> Your objective: Nothing but the lines from the start of the records below through the line that has "Theorem table_roundtrip r" should appear, each exactly as given.

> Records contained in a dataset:
***

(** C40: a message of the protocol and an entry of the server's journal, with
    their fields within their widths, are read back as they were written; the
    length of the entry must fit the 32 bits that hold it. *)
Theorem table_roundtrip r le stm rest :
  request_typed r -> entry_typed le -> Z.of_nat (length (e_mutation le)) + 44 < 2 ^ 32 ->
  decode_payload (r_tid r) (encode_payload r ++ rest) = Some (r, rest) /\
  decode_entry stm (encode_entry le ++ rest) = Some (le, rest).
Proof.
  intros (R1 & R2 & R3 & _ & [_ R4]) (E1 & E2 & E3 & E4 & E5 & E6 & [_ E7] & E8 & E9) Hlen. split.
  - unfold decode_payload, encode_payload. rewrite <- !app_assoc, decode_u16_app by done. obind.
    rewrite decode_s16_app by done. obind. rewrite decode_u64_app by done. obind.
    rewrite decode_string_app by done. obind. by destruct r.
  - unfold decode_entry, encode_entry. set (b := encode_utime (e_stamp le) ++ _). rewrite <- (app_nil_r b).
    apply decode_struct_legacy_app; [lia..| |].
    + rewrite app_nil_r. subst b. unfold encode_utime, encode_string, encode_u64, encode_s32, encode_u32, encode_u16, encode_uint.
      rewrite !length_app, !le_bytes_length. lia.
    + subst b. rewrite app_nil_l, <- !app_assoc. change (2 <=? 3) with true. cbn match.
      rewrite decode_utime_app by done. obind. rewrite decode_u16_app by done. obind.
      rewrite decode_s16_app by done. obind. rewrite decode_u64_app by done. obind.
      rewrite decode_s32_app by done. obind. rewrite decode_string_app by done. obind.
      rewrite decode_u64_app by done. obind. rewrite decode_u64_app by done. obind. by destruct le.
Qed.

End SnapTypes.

***

> Exercise answer:
(** C40: a message of the protocol and an entry of the server's journal, with
    their fields within their widths, are read back as they were written; the
    length of the entry must fit the 32 bits that hold it. *)
Theorem table_roundtrip r le stm rest :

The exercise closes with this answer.